Please retype the listing below exactly, from its opening line through the line where "were woken and" appears.

---------- PROVIDED INFORMATION ----------

(* ===== verification/MessageQueue.v ===== *)
(** * MessageQueue (base/message_queue/message_queue.h, message_queue.cpp)

    The queue of typed messages between threads, as a transition system: each step
    is one critical section of [mtx_] or one [notify_one].  The classes [Message<T>]
    are the pairs of a type index and a value of that type. *)

From S2P Require Import Prelude.

Section queue.

(** The type indices, and the values of each type. *)
Context {Ty : Type} `{EqDecision Ty} (V : Ty -> Type).

Definition Message : Type := {t : Ty & V t}.

(** [std::static_pointer_cast<Message<T>>] after the comparison of the types. *)
Definition typed (t : Ty) (m : Message) : option (V t) :=
  match decide (projT1 m = t) with
  | left e => Some (eq_rect (projT1 m) V (projT2 m) t e)
  | right _ => None
  end.

(** The queue and the condition variable: how many threads sleep in [wait], how many
    were woken and have not yet taken the mutex again, and how many calls of [send]
    have pushed and not yet notified. *)
Record MessageQueue := {
  queue_ : list Message;
  sleeping : nat;
  woken : nat;
  notifying : nat;
}.

Definition MessageQueue0 : MessageQueue :=
  {| queue_ := []; sleeping := 0; woken := 0; notifying := 0 |}.

Definition set_queue (q : list Message) (s : MessageQueue) : MessageQueue :=
  {| queue_ := q; sleeping := sleeping s; woken := woken s; notifying := notifying s |}.

Definition size (s : MessageQueue) : nat := length (queue_ s).
Definition empty (s : MessageQueue) : bool :=
  match queue_ s with [] => true | _ => false end.
Definition clear (s : MessageQueue) : MessageQueue := set_queue [] s.

(** [send]: the push under the mutex, then the notification outside it. *)
Definition send_push (t : Ty) (v : V t) (s : MessageQueue) : MessageQueue :=
  {| queue_ := queue_ s ++ [existT t v]; sleeping := sleeping s; woken := woken s;
     notifying := S (notifying s) |}.
Definition notify_one (s : MessageQueue) : MessageQueue :=
  match notifying s, sleeping s with
  | S n, S k => {| queue_ := queue_ s; sleeping := k; woken := S (woken s); notifying := n |}
  | S n, O => {| queue_ := queue_ s; sleeping := 0; woken := woken s; notifying := n |}
  | O, _ => s
  end.

(** What a call of [recv] or [try_recv] has come to: it sleeps; it returned false
    without a message; it popped a message, and returns it or, when its type is
    another one, false. *)
Inductive recv_state (t : Ty) :=
| Sleeps
| NoMessage
| Popped (m : Message) (out : option (V t)).
#[global] Arguments Sleeps {t}.
#[global] Arguments NoMessage {t}.
#[global] Arguments Popped {t} m out.

(** [front] and [pop], then the comparison of the types. *)
Definition pop (t : Ty) (s : MessageQueue) : option (recv_state t * MessageQueue) :=
  match queue_ s with
  | [] => None
  | m :: q => Some (Popped m (typed t m), set_queue q s)
  end.

Definition try_recv (t : Ty) (s : MessageQueue) : recv_state t * MessageQueue :=
  default (NoMessage, s) (pop t s).

Definition sleep (s : MessageQueue) : MessageQueue :=
  {| queue_ := queue_ s; sleeping := S (sleeping s); woken := woken s;
     notifying := notifying s |}.

(** [recv] up to its first test of the predicate; with a timeout that is already
    over, [wait_for] returns the predicate at once. *)
Definition recv (t : Ty) (timeout_ms : Z) (s : MessageQueue) : recv_state t * MessageQueue :=
  match pop t s with
  | Some r => r
  | None => if (timeout_ms =? 0)%Z then (NoMessage, s) else (Sleeps, sleep s)
  end.

(** A sleeping call that was woken tests the predicate again. *)
Definition recv_woken (t : Ty) (s : MessageQueue) : recv_state t * MessageQueue :=
  match woken s with
  | O => (Sleeps, s)
  | S w =>
      let s1 := {| queue_ := queue_ s; sleeping := sleeping s; woken := w;
                   notifying := notifying s |} in
      default (Sleeps, sleep s1) (pop t s1)
  end.

(** The time of a sleeping [wait_for] is over: it returns what the predicate says. *)
Definition recv_timeout (t : Ty) (s : MessageQueue) : recv_state t * MessageQueue :=
  match sleeping s with
  | O => (Sleeps, s)
  | S k =>
      let s1 := {| queue_ := queue_ s; sleeping := k; woken := woken s;
                   notifying := notifying s |} in
      default (NoMessage, s1) (pop t s1)
  end.

(** ** Steps *)

Inductive queue_op :=
| Push (t : Ty) (v : V t)
| Notify
| TryRecv (t : Ty)
| Recv (t : Ty) (timeout_ms : Z)
| Woken (t : Ty)
| TimedOut (t : Ty)
| Clear.

(** What the threads have seen so far: the messages sent, those taken out of the
    queue (by a pop or by [clear]), and the pops with what their callers got. *)
Record history := {
  sent : list Message;
  taken : list Message;
  pops : list (Message * bool);
}.
Definition history0 : history := {| sent := []; taken := []; pops := [] |}.

Definition record {t} (r : recv_state t) (h : history) : history :=
  match r with
  | Popped m out =>
      {| sent := sent h; taken := taken h ++ [m];
         pops := pops h ++ [(m, match out with Some _ => true | None => false end)] |}
  | _ => h
  end.

Definition run_op (o : queue_op) (x : MessageQueue * history) : MessageQueue * history :=
  let '(s, h) := x in
  match o with
  | Push t v =>
      (send_push t v s, {| sent := sent h ++ [existT t v]; taken := taken h; pops := pops h |})
  | Notify => (notify_one s, h)
  | TryRecv t => let '(r, s') := try_recv t s in (s', record r h)
  | Recv t ms => let '(r, s') := recv t ms s in (s', record r h)
  | Woken t => let '(r, s') := recv_woken t s in (s', record r h)
  | TimedOut t => let '(r, s') := recv_timeout t s in (s', record r h)
  | Clear => (clear s, {| sent := sent h; taken := taken h ++ queue_ s; pops := pops h |})
  end.

Definition run (ops : list queue_op) : MessageQueue * history :=
  foldl (fun x o => run_op o x) (MessageQueue0, history0) ops.

(** The type a step of a receiver asks for. *)
Definition asks (o : queue_op) : option Ty :=
  match o with
  | TryRecv t | Recv t _ | Woken t | TimedOut t => Some t
  | _ => None
  end.

(** ** Invariants *)

(** First in, first out, and every message is sent, taken or queued once. *)
Definition fifo (x : MessageQueue * history) : Prop :=
  sent (snd x) = taken (snd x) ++ queue_ (fst x).

(** No receiver sleeps beside a message that nobody is on the way to take. *)
Definition attended (s : MessageQueue) : Prop :=
  sleeping s = 0 \/ length (queue_ s) <= woken s + notifying s.

Lemma pop_spec t s :
  match pop t s with
  | None => queue_ s = []
  | Some (r, s') => exists m q, queue_ s = m :: q /\ r = Popped m (typed t m) /\ s' = set_queue q s
  end.
Proof. unfold pop. destruct (queue_ s) as [|m q] eqn:E; [done|]. by exists m, q. Qed.

(** What a step of a receiver does: nothing to the queue, or one pop. *)
Lemma record_fifo t (r : recv_state t) s s' h :
  (match r with
   | Popped m _ => queue_ s = m :: queue_ s'
   | _ => queue_ s' = queue_ s
   end) -> fifo (s, h) -> fifo (s', record r h).
Proof.
  unfold fifo. destruct r as [| |m out]; simpl; [by intros ->..|].
  intros E ->. by rewrite E, <-app_assoc.
Qed.

Ltac step_pop :=
  match goal with
  | |- context [pop ?t ?s] =>
      let H := fresh "Hpop" in
      pose proof (pop_spec t s) as H;
      destruct (pop t s) as [[? ?]|];
      [destruct H as (? & ? & ? & -> & ->)|]
  end.

Ltac try_fifo := first [by apply record_fifo|let H := fresh in intros H; exact H].

Lemma run_op_fifo o x : fifo x -> fifo (run_op o x).
Proof.
  destruct x as [s h]. destruct o as [t v| |t|t ms|t|t|]; simpl.
  - unfold fifo; simpl. intros ->. by rewrite <-app_assoc.
  - unfold fifo, notify_one; simpl. by repeat case_match.
  - unfold try_recv. step_pop; try_fifo.
  - unfold recv. step_pop; [try_fifo|]. destruct (ms =? 0)%Z; try_fifo.
  - unfold recv_woken. destruct (woken s) as [|w]; [try_fifo|]. step_pop; try_fifo.
  - unfold recv_timeout. destruct (sleeping s) as [|k]; [try_fifo|]. step_pop; try_fifo.
  - unfold fifo; simpl. intros ->. by rewrite app_nil_r.
Qed.

Lemma run_op_attended o x : attended (fst x) -> attended (fst (run_op o x)).
Proof.
  destruct x as [s h]. unfold attended. destruct o as [t v| |t|t ms|t|t|]; simpl.
  - rewrite length_app. simpl. lia.
  - unfold notify_one. repeat case_match; simpl; lia.
  - unfold try_recv. step_pop; simpl; [|done].
    match goal with E : queue_ s = _ |- _ => rewrite E end. simpl. lia.
  - unfold recv. step_pop; simpl.
    + match goal with E : queue_ s = _ |- _ => rewrite E end. simpl. lia.
    + rewrite Hpop. destruct (ms =? 0)%Z; simpl; rewrite ?Hpop; simpl; lia.
  - unfold recv_woken. destruct (woken s) as [|w] eqn:Ew; [simpl; lia|]. step_pop; simpl in *.
    + match goal with E : queue_ s = _ |- _ => rewrite E end. simpl. lia.
    + rewrite Hpop. simpl. lia.
  - unfold recv_timeout. destruct (sleeping s) as [|k] eqn:Ek; [simpl; lia|]. step_pop; simpl in *.
    + match goal with E : queue_ s = _ |- _ => rewrite E end. simpl. lia.
    + rewrite Hpop. simpl. lia.
  - lia.
Qed.

(** A step adds at most one pop, of a message it takes. *)
Definition step_adds (o : queue_op) (h h' : history) : Prop :=
  exists new m, taken h' = taken h ++ new /\
    ((o = Clear \/ new = []) /\ pops h' = pops h \/
     new = [m] /\ exists t, asks o = Some t /\
       pops h' = pops h ++ [(m, bool_decide (projT1 m = t))]).

Lemma typed_spec t m :
  match typed t m with Some _ => true | None => false end = bool_decide (projT1 m = t).
Proof.
  unfold typed. destruct (decide _); [by rewrite bool_decide_true|by rewrite bool_decide_false].
Qed.

Lemma record_adds o t (r : recv_state t) h :
  (match r with Popped m out => out = typed t m | _ => True end) ->
  asks o = Some t -> inhabited Message -> step_adds o h (record r h).
Proof.
  intros Hr Ho [m0]. destruct r as [| |m out].
  - exists [], m0. rewrite app_nil_r. auto.
  - exists [], m0. rewrite app_nil_r. auto.
  - exists [m], m. split; [done|]. right. split; [done|]. exists t. split; [done|].
    simpl. by rewrite Hr, typed_spec.
Qed.

Lemma run_op_adds o s h :
  inhabited Message -> step_adds o h (snd (run_op o (s, h))).
Proof.
  intros Hin. assert (forall t (r : recv_state t),
    (match r with Popped m out => out = typed t m | _ => True end) ->
    asks o = Some t -> step_adds o h (record r h)) as Hadd.
  { intros t r Hr Ho. by apply (record_adds o t). }
  destruct Hin as [m0]. destruct o as [t v| |t|t ms|t|t|]; simpl.
  - exists [], m0. rewrite app_nil_r. auto.
  - exists [], m0. rewrite app_nil_r. auto.
  - unfold try_recv. step_pop; by apply Hadd.
  - unfold recv. step_pop; [by apply Hadd|]. destruct (ms =? 0)%Z; by apply Hadd.
  - unfold recv_woken. destruct (woken s) as [|w]; [by apply Hadd|]. step_pop; by apply Hadd.
  - unfold recv_timeout. destruct (sleeping s) as [|k]; [by apply Hadd|]. step_pop; by apply Hadd.
  - exists (queue_ s), m0. simpl. auto.
Qed.

Lemma run_snoc ops o : run (ops ++ [o]) = run_op o (run ops).
Proof. unfold run. by rewrite foldl_app. Qed.

Lemma run_fifo ops : fifo (run ops).
Proof.
  induction ops as [|o ops IH] using rev_ind; [done|]. rewrite run_snoc. by apply run_op_fifo.
Qed.

Lemma run_attended ops : attended (fst (run ops)).
Proof.
  induction ops as [|o ops IH] using rev_ind; [by left|]. rewrite run_snoc. by apply run_op_attended.
Qed.

(** Every pop is the answer to a call for some type. *)
Definition answered (ops : list queue_op) (p : Message * bool) : Prop :=
  exists o t, o ∈ ops /\ asks o = Some t /\ snd p = bool_decide (projT1 (fst p) = t).

Lemma run_pops ops :
  inhabited Message ->
  let h := snd (run ops) in
  Forall (answered ops) (pops h) /\ (fst <$> pops h) `sublist_of` taken h /\
  (Clear ∉ ops -> taken h = fst <$> pops h).
Proof.
  intros Hin. induction ops as [|o ops IH] using rev_ind.
  { split_and!; [constructor|constructor|done]. }
  rewrite run_snoc. destruct (run ops) as [s h]. simpl in IH. destruct IH as (Ha & Hs & Hc).
  assert (Forall (answered (ops ++ [o])) (pops h)) as Ha'.
  { eapply Forall_impl; [exact Ha|]. intros p (o' & t & ? & ?). exists o', t.
    split; [|done]. apply elem_of_app. by left. }
  destruct (run_op_adds o s h Hin) as (new & m & E & [[Hnew Ep]|(-> & t & Ho & Ep)]);
    cbn zeta; rewrite E, Ep.
  - split_and!; [done|by apply sublist_inserts_r|]. intros Hn.
    destruct Hnew as [->| ->]; [exfalso; apply Hn, elem_of_app; right; left|].
    rewrite app_nil_r. apply Hc. intros ?. apply Hn, elem_of_app. by left.
  - split_and!.
    + apply Forall_app. split; [done|]. constructor; [|constructor]. exists o, t.
      split; [apply elem_of_app; right; left|done].
    + rewrite fmap_app. by apply sublist_app.
    + intros Hn. rewrite fmap_app, <-Hc; [done|]. intros ?. apply Hn, elem_of_app. by left.
Qed.

(** C27: Whatever the producers and consumers do, the messages leave the queue in the
    order they were sent, each once; a pop returns its message exactly when the type
    asked for is the type of the message, and otherwise the message is lost; without
    [clear] nothing else leaves the queue; and no receiver sleeps beside a queued
    message unless a wake-up for it is under way. *)
Theorem message_queue_delivery ops :
  let '(s, h) := run ops in
  sent h = taken h ++ queue_ s /\
  (fst <$> pops h) `sublist_of` taken h /\ (Clear ∉ ops -> taken h = fst <$> pops h) /\
  (forall m ok, (m, ok) ∈ pops h ->
     exists o t, o ∈ ops /\ asks o = Some t /\ ok = bool_decide (projT1 m = t)) /\
  (sleeping s = 0 \/ length (queue_ s) <= woken s + notifying s).
Proof.
  pose proof (run_fifo ops) as Hf. pose proof (run_attended ops) as Hat.
  pose proof (run_pops ops) as Hp. destruct (run ops) as [s h]. unfold fifo in Hf. simpl in *.
  split; [done|]. split_and!; [| | |done].
  - destruct (pops h) as [|[m ok] ps] eqn:E; [apply sublist_nil_l|]. apply Hp. exact (inhabits m).
  - intros Hn. destruct (taken h) as [|m ms] eqn:E.
    + destruct (pops h) as [|[m ok] ps] eqn:E'; [done|]. by apply Hp.
    + rewrite <-E. rewrite <-E in Hp. by apply (Hp (inhabits m)).
  - intros m ok Hm. destruct (Hp (inhabits m)) as [Ha _].
    rewrite Forall_forall in Ha. by apply (Ha (m, ok)).
Qed.
End queue.

(** ** Instances *)

(** Numbers and flags; a flag is asked for where a number is queued. *)
Definition mixed (b : bool) : Type := if b then bool else Z.

Example message_queue_mixed :
  run mixed [Recv mixed false (-1); Push mixed false 5%Z; Notify mixed;
       Push mixed true true; Woken mixed true; Notify mixed; TryRecv mixed true] =
  ({| queue_ := []; sleeping := 0; woken := 0; notifying := 0 |},
   {| sent := [existT false 5%Z; existT true true]; taken := [existT false 5%Z; existT true true];
      pops := [(existT false 5%Z, false); (existT true true, true)] |}).
Proof. reflexivity. Qed.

----------

ANSWER BELOW:
(* ===== verification/MessageQueue.v ===== *)
(** * MessageQueue (base/message_queue/message_queue.h, message_queue.cpp)

    The queue of typed messages between threads, as a transition system: each step
    is one critical section of [mtx_] or one [notify_one].  The classes [Message<T>]
    are the pairs of a type index and a value of that type. *)

From S2P Require Import Prelude.

Section queue.

(** The type indices, and the values of each type. *)
Context {Ty : Type} `{EqDecision Ty} (V : Ty -> Type).

Definition Message : Type := {t : Ty & V t}.

(** [std::static_pointer_cast<Message<T>>] after the comparison of the types. *)
Definition typed (t : Ty) (m : Message) : option (V t) :=
  match decide (projT1 m = t) with
  | left e => Some (eq_rect (projT1 m) V (projT2 m) t e)
  | right _ => None
  end.

(** The queue and the condition variable: how many threads sleep in [wait], how many
    were woken and have not yet taken the mutex again, and how many calls of [send]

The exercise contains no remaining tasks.